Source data
(* ===== verification/Replacements.v ===== *)
(** The replacement remedy of a claim (lifecycle/policies.ts): the selection of
    a reprint, the required slots and the resources that produce them, the
    complete handoff of the replacement, and its recovery by cancellation. *)
From S2P Require Import Prelude Text Primitives Values Transition Guards.

Import Transition.

(** ** Guards *)

Definition replacementRecoveryJobStatuses : list value :=
  [lit "created"; lit "accepted"; lit "gcode_ready"; lit "printing"; lit "printed";
   lit "photo_submitted"; lit "qc_approved"; lit "packed"; lit "failed"].

Definition cancellableReplacementJobStatuses : list value :=
  set_of replacementRecoveryJobStatuses.

Definition requireExactReprintSelection (command : TransitionCommand) : result () :=
  let context_ := context command in
  let resolutionId := context_ ?. "claimSlotResolutionId" in
  let claimId := context_ ?. "claimId" in
  let slotId := context_ ?. "claimSlotId" in
  let orderId := context_ ?. "orderId" in
  let phaseId := context_ ?. "phaseId" in
  let artifactId := context_ ?. "reprintSelectionArtifactId" in
  let sourceJobId := context_ ?. "reprintSelectionSourceJobId" in
  let sourceShipmentId := context_ ?. "reprintSelectionSourceShipmentId" in
  let artifactVersionId := context_ ?. "reprintSelectionArtifactVersionId" in
  let configRevisionId := context_ ?. "reprintSelectionPrintConfigRevisionId" in
  let previousResultId := context_ ?. "reprintSelectionPreviousResolutionResultId" in
  let resultId := context_ ?. "reprintSelectionResultId" in
  let stateKey := context_ ?. "reprintSelectionCurrentStateCommandKey" in
  let expectedValue := context_ ?. "reprintSelectionExpectedResolution" in
  let expected := record expectedValue in
  let ownershipValue := context_ ?. "reprintSelectionSlotOwnership" in
  let ownership := record ownershipValue in
  let artifactValue := context_ ?. "reprintSelectionArtifact" in
  let artifact := record artifactValue in
  guard_when
    (negb (nonBlank resolutionId)
     || negb (nonBlank claimId)
     || negb (nonBlank slotId)
     || negb (nonBlank orderId)
     || negb (nonBlank phaseId)
     || negb (nonBlank artifactId)
     || negb (nonBlank sourceJobId)
     || negb (nonBlank sourceShipmentId)
     || negb (nonBlank artifactVersionId)
     || negb (nonBlank configRevisionId)
     || negb (nonBlank previousResultId)
     || negb (nonBlank resultId)
     || negb (nonBlank stateKey)
     || (optional (aggregateId command) !== resolutionId)
     || negb (nonBlank (optional (currentStateResultId command)))
     || (optional (currentStateResultId command) !== previousResultId)
     || (optional (currentStateCommandKey command) !== stateKey)
     || (context_ ?. "reprintSelectionPreviousStatus" !== Str (current command))
     || (context_ ?. "reprintSelectionTargetStatus" !== lit "reprint_pending")
     || (expected ?. "id" !== resolutionId)
     || (expected ?. "claimId" !== claimId)
     || (expected ?. "slotId" !== slotId)
     || (expected ?. "orderId" !== orderId)
     || (expected ?. "phaseId" !== phaseId)
     || (expected ?. "status" !== Str (current command))
     || (expected ?. "activeClaimId" !== claimId)
     || (expected ?. "canonicalDeliveredArtifactId" !== artifactId)
     || (expected ?. "canonicalDeliveredArtifactSourceJobId" !== sourceJobId)
     || (expected ?. "canonicalDeliveredArtifactSourceShipmentId" !== sourceShipmentId)
     || (expected ?. "canonicalDeliveredArtifactVersionId" !== artifactVersionId)
     || (expected ?. "canonicalDeliveredPrintConfigRevisionId" !== configRevisionId)
     || (expected ?. "resultId" !== previousResultId)
     || (expected ?. "currentStateCommandKey" !== stateKey)
     || (expected ?. "immutable" !== Bool true)
     || (ownership ?. "slotId" !== slotId)
     || (ownership ?. "claimId" !== claimId)
     || (ownership ?. "activeClaimId" !== claimId)
     || (ownership ?. "resolutionId" !== resolutionId)
     || (ownership ?. "orderId" !== orderId)
     || (ownership ?. "phaseId" !== phaseId)
     || (ownership ?. "immutable" !== Bool true)
     || (artifact ?. "id" !== artifactId)
     || (artifact ?. "sourceJobId" !== sourceJobId)
     || (artifact ?. "sourceShipmentId" !== sourceShipmentId)
     || (artifact ?. "claimId" !== claimId)
     || (artifact ?. "resolutionId" !== resolutionId)
     || (artifact ?. "orderId" !== orderId)
     || (artifact ?. "phaseId" !== phaseId)
     || (artifact ?. "slotId" !== slotId)
     || (artifact ?. "reproductionArtifactVersionId" !== artifactVersionId)
     || (artifact ?. "printConfigRevisionId" !== configRevisionId)
     || (artifact ?. "status" !== lit "sealed")
     || (artifact ?. "delivered" !== Bool true)
     || (artifact ?. "currentLineageLeaf" !== Bool true)
     || (artifact ?. "canonical" !== Bool true)
     || (artifact ?. "immutable" !== Bool true)
     || (artifact ?. "resultId" !== resultId)
     || (context_ ?. "reprintSelectionResolutionResultId" !== resultId)
     || (context_ ?. "reprintSelectionSlotResultId" !== resultId)
     || (context_ ?. "reprintSelectionArtifactResultId" !== resultId)
     || (context_ ?. "reprintSelectionConfigResultId" !== resultId)
     || (context_ ?. "reprintSelectionCompleted" !== Bool true)
     || (context_ ?. "reprintSelectionAtomic" !== Bool true)).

• Action item:
One stretch of the lines above is wanted, from the line that contains "let sourceShipmentId := context_" through the line that contains "command) !== stateKey)". Output it exactly.

• Response box:
  let sourceShipmentId := context_ ?. "reprintSelectionSourceShipmentId" in
  let artifactVersionId := context_ ?. "reprintSelectionArtifactVersionId" in
  let configRevisionId := context_ ?. "reprintSelectionPrintConfigRevisionId" in
  let previousResultId := context_ ?. "reprintSelectionPreviousResolutionResultId" in
  let resultId := context_ ?. "reprintSelectionResultId" in
  let stateKey := context_ ?. "reprintSelectionCurrentStateCommandKey" in
  let expectedValue := context_ ?. "reprintSelectionExpectedResolution" in
  let expected := record expectedValue in
  let ownershipValue := context_ ?. "reprintSelectionSlotOwnership" in
  let ownership := record ownershipValue in
  let artifactValue := context_ ?. "reprintSelectionArtifact" in
  let artifact := record artifactValue in
  guard_when
    (negb (nonBlank resolutionId)
     || negb (nonBlank claimId)
     || negb (nonBlank slotId)
     || negb (nonBlank orderId)
     || negb (nonBlank phaseId)
     || negb (nonBlank artifactId)
     || negb (nonBlank sourceJobId)
     || negb (nonBlank sourceShipmentId)
     || negb (nonBlank artifactVersionId)
     || negb (nonBlank configRevisionId)
     || negb (nonBlank previousResultId)
     || negb (nonBlank resultId)
     || negb (nonBlank stateKey)
     || (optional (aggregateId command) !== resolutionId)
     || negb (nonBlank (optional (currentStateResultId command)))
     || (optional (currentStateResultId command) !== previousResultId)
     || (optional (currentStateCommandKey command) !== stateKey)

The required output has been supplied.